Irish Opposition TD may be one of 'bombshell' adoption cases

An opposition TD has said he may be one of the people affected by the "bombshell" revelations of illegal adoptions in Ireland.

Richard Boyd Barrett said he was "particularly struck by this scandal" as he was adopted via the agency involved.

The Irish Government announced on Tuesday that 126 people who had been adopted through the former St Patrick's Guild adoption society between 1946 and 1969, had incorrect details registered on their birth certificates.

The names of the people they were placed with were incorrectly recorded as their birth parents.

"I was adopted via St Patrick's Guild in the years affected," Mr Boyd Barrett told the Dail.

"I don't actually know if I'm one of the cases involved, probably not, but I have questions now, as do other members of my family, both adoptive and birth families."

"Thousands more have very serious questions to ask or are living in ignorance of their true heritage and are going to have events visited on them that are life-changing."

The Solidarity-People Before Profit TD said the people affected have had their identities stolen and their welfare comprised by not being told of their biological heritage.

Sinn Fein leader Mary Lou McDonald said once again Irish citizens were being faced with a "scandalous mistreatment" by the State.

"Many will want to know who their birth parents are and now it might be too late," Ms McDonald said.

"That's unforgiveable."

She said the Taoiseach must ensure a comprehensive and properly resourced investigation into illegal adoptions scandal was carried out.

"A simple sampling exercise will not cut it," Ms McDonald said.

False birth registrations
False birth registrations

"These 126 cases account for only one organisation involved in adoptions in this state. There was an estimated 182 such organisations.

"This is potentially only the tip of the iceberg."

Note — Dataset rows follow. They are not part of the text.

(** Returns how many ejections in a row this makes, and its length in milliseconds. *)
Definition eject (h : TargetHealth) (now : Z) (base max : Duration) (reason : Ejection)
    : Z * Z * TargetHealth :=
  let n := if ejections_in_a_row h now max =? 0 then 1 else wrap 32 (in_a_row h + 1) in
  let h := set_in_a_row n h in
  let length := Z.min (sat_mul 64 (millis base) n) (millis max) in
  let h := set_reason_code (reason_code_of reason) h in
  let h := match reason with
           | ConnectError => set_ejections_connect (wrap 64 (ejections_connect h + 1)) h
           | Http5xx => set_ejections_5xx (wrap 64 (ejections_5xx h + 1)) h
           end in
  let h := set_last_ejection_ms length h in
  let h := set_last_ejection_end (wrap 64 (now + length)) h in
  let h := set_ejected_until (wrap 64 (now + length)) h in
  (n, length, h).

Definition health_connect_failed (h : TargetHealth) (now : Z) (eject_after : Z) (base max : Duration)
    : option (Z * Z) * TargetHealth :=
  let n := wrap 32 (connect_failures h + 1) in
  let h := set_connect_failures n h in
  if n <? eject_after then (None, h)
  else
    let h := set_connect_failures 0 h in
    let '(k, length, h) := eject h now base max ConnectError in (Some (k, length), h).

(** [claim_check]: run it now, or when it is due, or one is already running. *)
Inductive Claim : Type := Run | DueAt (t : Z) | Busy.

Definition claim_check (h : TargetHealth) (now : Z) (interval : Duration) : Claim * TargetHealth :=
  if now <? next_check h then (DueAt (next_check h), h)
  else if checking h then (Busy, set_checking true h)
  else (Run, set_next_check (wrap 64 (now + millis interval)) (set_checking true h)).

Definition checked (h : TargetHealth) (passed : bool) (healthy_after unhealthy_after : Z)
    : option bool * TargetHealth :=
  let h := if passed then set_checks_passed (wrap 64 (checks_passed h + 1)) h
           else set_checks_failed (wrap 64 (checks_failed h + 1)) h in
  if Bool.eqb (passing h) passed then (None, set_streak 0 h)
  else
    let n := wrap 32 (streak h + 1) in
    let h := set_streak n h in
    let needed := if passed then healthy_after else unhealthy_after in
    if n <? needed then (None, h)
    else (Some passed, set_passing passed (set_streak 0 h)).

(** The end of [check]: the result is recorded, the verdict updated, and the claim given back. *)
Definition check_done (h : TargetHealth) (at_secs : Z) (ok : bool) (detail : bytes)
    (healthy_after unhealthy_after : Z) : option bool * TargetHealth :=
  let h := set_last_check (Some (mkEvent at_secs ok detail)) h in
  let '(verdict, h) := checked h ok healthy_after unhealthy_after in
  (verdict, set_checking false h).

(** ** The verdict of the active checks *)

Section Verdict.
Variables healthy_after unhealthy_after : Z.
Hypothesis Hha : 0 < healthy_after < 2 ^ 32.
Hypothesis Hua : 0 < unhealthy_after < 2 ^ 32.

(** A sequence of check results, oldest first. *)
Definition checks_run (h : TargetHealth) (rs : list bool) : TargetHealth :=
  foldl (fun h r => (checked h r healthy_after unhealthy_after).2) h rs.

(** How many results that disagree with verdict [v] it takes to change it. *)
Definition needed (v : bool) : Z := if v then unhealthy_after else healthy_after.

(** [n] results of [r] in a row, somewhere in [rs]. *)
Definition has_run (n : Z) (r : bool) (rs : list bool) : Prop :=
  exists l1 l2, rs = l1 ++ replicate (Z.to_nat n) r ++ l2.

(** The results at the end of [rs] that are [r]. *)
Fixpoint trailing (r : bool) (rs : list bool) (acc : Z) : Z :=
  match rs with
  | [] => acc
  | x :: rs => trailing r rs (if Bool.eqb x r then acc + 1 else 0)
  end.

Lemma trailing_app r rs acc x :
  trailing r (rs ++ [x]) acc = if Bool.eqb x r then trailing r rs acc + 1 else 0.
Proof using. revert acc. induction rs as [|y rs IH]; intros acc; simpl; [done | apply IH]. Qed.

Lemma trailing_suffix r rs : exists l, rs = l ++ replicate (Z.to_nat (trailing r rs 0)) r /\ 0 <= trailing r rs 0.
Proof using.
  induction rs as [|x rs IH] using rev_ind; [by exists []|].
  rewrite trailing_app. destruct (Bool.eqb x r) eqn:E.
  - apply Bool.eqb_prop in E as ->. destruct IH as (l & Hl & H0). exists l.
    rewrite Z2Nat.inj_add, Nat.add_1_r, replicate_S_end by lia. split; [|lia].
    rewrite app_assoc, <- Hl. done.
  - exists (rs ++ [x]). split; [by rewrite app_nil_r | done].
Qed.

Lemma has_run_prefix n r rs x : has_run n r rs -> has_run n r (rs ++ [x]).
Proof using. intros (l1 & l2 & ->). exists l1, (l2 ++ [x]). by rewrite <- !app_assoc. Qed.

Lemma trailing_has_run n r rs : 0 <= n <= trailing r rs 0 -> has_run n r rs.
Proof using.
  intros Hn. destruct (trailing_suffix r rs) as (l & Hl & H0).
  exists (l ++ replicate (Z.to_nat (trailing r rs 0) - Z.to_nat n) r), [].
  rewrite app_nil_r, <- app_assoc, <- replicate_add, Hl at 1. do 2 f_equal. lia.
Qed.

Mr Varadkar said an initial scoping and sampling exercise, looking at records of other adoption societies, would be carried out.

He said if there was any evidence, a full analysis of hundreds of thousands of documents, would take place.

"It's potentially a mammoth task," the Taoiseach said.

Fianna Fail leader Micheal Martin and the Labour Party's Jan O'Sullivan criticised the Government for the delays in bringing legislation through parliament to improve the rights of adoptees.

But Mr Varadkar said the 2016 bill had not stalled and that Children's Minister Katherine Zappone was treating it as a priority.

He said the minister would be briefing the Opposition spokespeople in relation to the issue in coming days in an attempt to speed up passage of the legislation.